Life and death was this Craig man’s business
Craig — For more than 40 years, this Craig man has cared for people from cradle to grave.
An exhibit at the Museum of Northwest Colorado that opened in May 2014 commemorates the lifework of Dr. Elmer P. Monahan, Jr.
Items on display include Monahan’s doctor bag and the various medical tools that would have filled it to aid him during frequent house calls.
“In the mid-20th century, doctors in rural areas like Craig had to be skilled at a little bit of everything. They frequently had to act as eye doctor, dentist, surgeon, psychiatrist, lab and X-ray technician and nurse,” states one of the educational signs in the museum display.
Before opening his first general practice in Rangely in 1949, the doctor served in the Army Medical Corps and was commander of the Medical Nutrition Laboratory.
In 1951, he moved to Craig to open a general practice. He married Katherine Kanaly in 1961, and the couple raised four children.
One estimate puts the number of area babies delivered by Monahan at more than 700.
“Almost everyone knew the doctor,” said Museum Director Dan Davidson, also a patient.
The doctor was known to love the outdoors and was active in the Sheriff’s Posse, now Moffat County search and rescue.
Museum achieves hold a prescription written by Monahan in 2004 made out to Bill Lawrence for maps.
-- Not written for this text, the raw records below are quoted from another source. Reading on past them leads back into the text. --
Lemma GetComplete_replied req body :
  Prompt req ≠ "" → finite (Temperature req) = true →
  client (aiService h) (promptCall h "/complete" req) = Reply 200 body →
  GetComplete json (aiService h) (Prompt req)
    (orDefaultTokens (MaxTokens req)) (orDefaultTemperature (Temperature req)) =
  (match unmarshalObject json body with
   | inr err => inr (wrapError "failed to parse LLM response" err)
   | inl object =>
       match object !! "completion" with
       | Some (JString completion) =>
           if decide (completion ≠ "") then inl completion
           else inr "LLM server returned empty or invalid completion"
       | _ => inr "LLM server returned empty or invalid completion"
       end
   end, [promptCall h "/complete" req]).
Proof.
  intros Hprompt Hfin Hreply. unfold GetComplete.
  rewrite decide_False by done.
  fold (orDefaultTokens (orDefaultTokens (MaxTokens req))).
  fold (orDefaultTemperature (orDefaultTemperature (Temperature req))).
  rewrite orDefaultTokens_idem, orDefaultTemperature_idem.
  rewrite orDefaultTemperature_finite by done. cbn [negb].
  unfold promptCall in Hreply. rewrite Hreply.
  by rewrite decide_False by (by intros []).
Qed.

Lemma GetChatCompletion_replied req body :
  Messages req ≠ [] → finite (ChatTemperature req) = true →
  client (aiService h) (chatCall h req) = Reply 200 body →
  GetChatCompletion json (aiService h) (Messages req)
    (orDefaultTokens (ChatMaxTokens req)) (orDefaultTemperature (ChatTemperature req)) =
  (match unmarshalObject json body with
   | inr err => inr (wrapError "chat completion failed"
                       (wrapError "failed to parse LLM response" err))
   | inl object =>
       match object !! "content" with
       | Some (JString content) => inl (TrimSpace content)
       | _ => match object !! "generated_text" with
              | Some (JString generatedText) => inl (TrimSpace generatedText)
              | _ => inr "unexpected response format from LLM server"
              end
       end
   end, [chatCall h req]).
Proof.
  intros Hmsgs Hfin Hreply. unfold GetChatCompletion, callLLMEndpointWithJSON.
  rewrite decide_False by (by destruct (Messages req)).
  rewrite orDefaultTemperature_finite by done. cbn [negb].
  unfold chatCall in Hreply. rewrite Hreply.
  rewrite decide_False by (by intros []).
  destruct (unmarshalObject json body) as [object|err]; [|done].
  destruct (object !! "content") as [[content|raw]|]; [done|..];
    by destruct (object !! "generated_text") as [[text|raw']|].
Qed.
End Unusable.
“Now, maybe you’ll stop getting lost so often,” Monahan wrote in the prescription description.
He also served without pay for 25 years as county coroner and, in that capacity, ushered the deceased to the grave.
When Sheriff Bill Terrill was appointed U.S. Marshall for Colorado, the coroner was legally responsible for filling the role of county sheriff, for a brief time, Monahan served in that capacity.
“I was sheriff of Moffat County until the commissioners caught on — then there was panic in the courthouse,” Monahan is credited with saying.
The doctor retired in 1989 at the age of 70, but as in the case of the prescription to Lawrence, he continued to give advice and serve the community until he passed away at age 92 in 2012.
In March 2014, his family gifted the museum iwith the medical memorabilia now on public display in one of the large cases in the main exhibit hall.
Monahan was the last generation of doctors who could work without restraints and limitations other than their own judgment and conscience. He was reported to have felt uncomfortable with changes to the medical field
His family used as his epitaph a quote from St. Paul: “I have fought a good fight, I have finished my course, I have kept the faith.”